UniRepLKNet: A Universal Perception Large-Kernel ConvNet for Audio, Video, Point Cloud, Time-Series and Image Recognition UniRepLKNet:用于音频、视频、点云、时间序列和图像识别的通用感知大内核卷积网络
Xiaohan Ding ^(1**){ }^{1 *} Yiyuan Zhang ^(2**){ }^{2 *} Yixiao Ge^(1)\mathrm{Ge}^{1} 小寒 丁 ^(1**){ }^{1 *} 一元 张 ^(2**){ }^{2 *} 艺孝 Ge^(1)\mathrm{Ge}^{1}Sijie Zhao ^(1)quad{ }^{1} \quad Lin Song ^(1)quad{ }^{1} \quad Xiangyu Yue ^(2)quad{ }^{2} \quad Ying Shan ^(1){ }^{1} 赵思杰 ^(1)quad{ }^{1} \quad 林 宋 ^(1)quad{ }^{1} \quad 翔宇 岳 ^(2)quad{ }^{2} \quad 英山 ^(1){ }^{1}^(1){ }^{1} Tencent AI Lab quad^(2)\quad{ }^{2} The Chinese University of Hong Kong ^(1){ }^{1} 腾讯人工智能实验室 quad^(2)\quad{ }^{2} 香港中文大学https://github.com/AILab-CVC/UniRepLKNet
Abstract 抽象
Large-kernel convolutional neural networks (ConvNets) have recently received extensive research attention, but two unresolved and critical issues demand further investigation. 1) The architectures of existing large-kernel Convv Nets largely follow the design principles of conventional ConvNets or transformers, while the architectural design for large-kernel ConvNets remains under-addressed. 2) As transformers have dominated multiple modalities, it remains to be investigated whether ConvNets also have a strong universal perception ability in domains beyond vision. In this paper, we contribute from two aspects. 1) We propose four architectural guidelines for designing largekernel ConvNets, the core of which is to exploit the essential characteristics of large kernels that distinguish them from small kernels - they can see wide without going deep.

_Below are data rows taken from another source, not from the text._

(* ===== verification/_CoqProject ===== *)
-Q . S2P
Prelude.v
KeyCodec.v
LevelDb.v
ValueCodec.v
Store.v
Outputs.v
StoreFacts.v
Rollback.v
Parsing.v
Apply.v
Spend.v
Block.v
Roundtrip.v
Tracker.v
Window.v
Reorg.v
SyncLoop.v
Batch.v
Undo.v
Chain.v
Forward.v
Indexing.v
Utxo.v
CommitLock.v
ChainParams.v
Queries.v
Json.v
Startup.v
Mempool.v
Wire.v
AuxPow.v
Decoder.v
Connector.v
Server.v
Api.v
Restore.v
RecordFiles.v
Heap.v
ExternalSort.v
SortFacts.v
AntiJoin.v
SeedStreams.v
Xdmp.v
Dump.v
ValidateChain.v
ConnectorFacts.v
WorkDir.v
DeriveKeys.v
Loader.v
LoadFacts.v
Seeder.v
Orchestrator.v
StreamFacts.v
ValidateFacts.v
RangeFacts.v
SeedChain.v
DeriveFacts.v
MergeFacts.v
PhaseFacts.v
DumpFacts.v
SeedParity.v
RunFacts.v
BulkFacts.v
Concrete.v
ConnectorTheorems.v
CodecTheorems.v
ChainTheorems.v
ReorgTheorems.v
WindowTheorems.v
LifecycleTheorems.v
LoopTheorems.v
RecoveryTheorems.v
QueryTheorems.v
Staging.v
MempoolTheorems.v
DecoderTheorems.v
SeedTheorems.v
BulkTheorems.v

Following such guidelines, our proposed large-kernel ConvNet shows leading performance in image recognition (ImageNet accuracy of 88.0%88.0 \%, ADE20K mIoU of 55.6%55.6 \%, and COCO box AP of 56.4%56.4 \% ), demonstrating better performance and higher speed than the recent powerful competitors. 2) We discover large kernels are the key to unlocking the exceptional performance of ConvNets in domains where they were originally not proficient. With certain modality-related preprocessing approaches, the proposed model achieves state-of-the-art performance on time-series forecasting and audio recognition tasks even without modality-specific customization to the architecture. All the code and models are publicly available on GitHub and Huggingface. 大核卷积神经网络 (ConvNets) 最近受到了广泛的研究关注,但有两个未解决的关键问题需要进一步研究。1) 现有大核 Con vv Net 的架构在很大程度上遵循传统 ConvNet 或 transformer 的设计原则,而大核 ConvNet 的架构设计仍未得到充分解决。2) 由于 transformers 在多种模态中占据主导地位,ConvNets 是否在视觉以外的领域也具有强大的普遍感知能力还有待研究。在本文中,我们从两个方面做出了贡献。1) 我们提出了设计 largekernel ConvNets 的四个架构指南,其核心是利用大内核区别于小内核的基本特性——它们可以看得更宽而不深入。按照这样的指导方针,我们提出的大内核 ConvNet 在图像识别方面显示出领先的性能(ImageNet 精度为 88.0%88.0 \% 、ADE20K mIoU 为 55.6%55.6 \% 和 COCO box AP 为 56.4%56.4 \% ),表现出比最近强大的竞争对手更好的性能和更高的速度。2) 我们发现大型内核是解锁 ConvNet 在最初不熟悉的领域中卓越性能的关键。通过某些与模态相关的预处理方法,即使没有对架构进行特定于模态的定制,所提出的模型也能在时间序列预测和音频识别任务上实现最先进的性能。所有代码和模型都可以在 GitHub 和 Huggingface 上公开获得。
1. Introduction 1. 引言
The design paradigm of convolutional neural networks (ConvNets) with very large kernels originated from RepLKNet [19] when the status of ConvNets was challenged by Vision Transformers (ViTs) [20, 22, 50, 74, 80]. Inspired 具有超大内核的卷积神经网络 (ConvNets) 的设计范式起源于 RepLKNet [19],当时 ConvNets 的地位受到视觉转换器 (ViTs) [20, 22, 50, 74, 80] 的挑战。启发
by ViTs that use global attention [20, 67, 80] or attention with large windows [50, 62, 78], RepLKNet proposed to use very large conv kernels. In contrast to the common practice using small kernels (e.g., 3xx33 \times 3 ) [28, 31, 34, 61, 66, 71, 92], which fails to obtain a large Effective Receptive Field (ERF) [55] even with numerous small-kernel layers, RepLKNet realizes large ERF and impressive performance, especially on tasks such as object detection and semantic segmentation. 对于使用全局注意力 [20, 67, 80] 或具有大窗口的注意力 [50, 62, 78] 的 ViT,RepLKNet 建议使用非常大的 conv 内核。与使用小核(例如 3xx33 \times 3 )[28, 31, 34, 61, 66, 71, 92]的常见做法相比,即使有许多小核层也无法获得大的有效感受野(ERF)[55],而 RepLKNet 实现了大 ERF 和令人印象深刻的性能,特别是在目标检测和语义分割等任务上。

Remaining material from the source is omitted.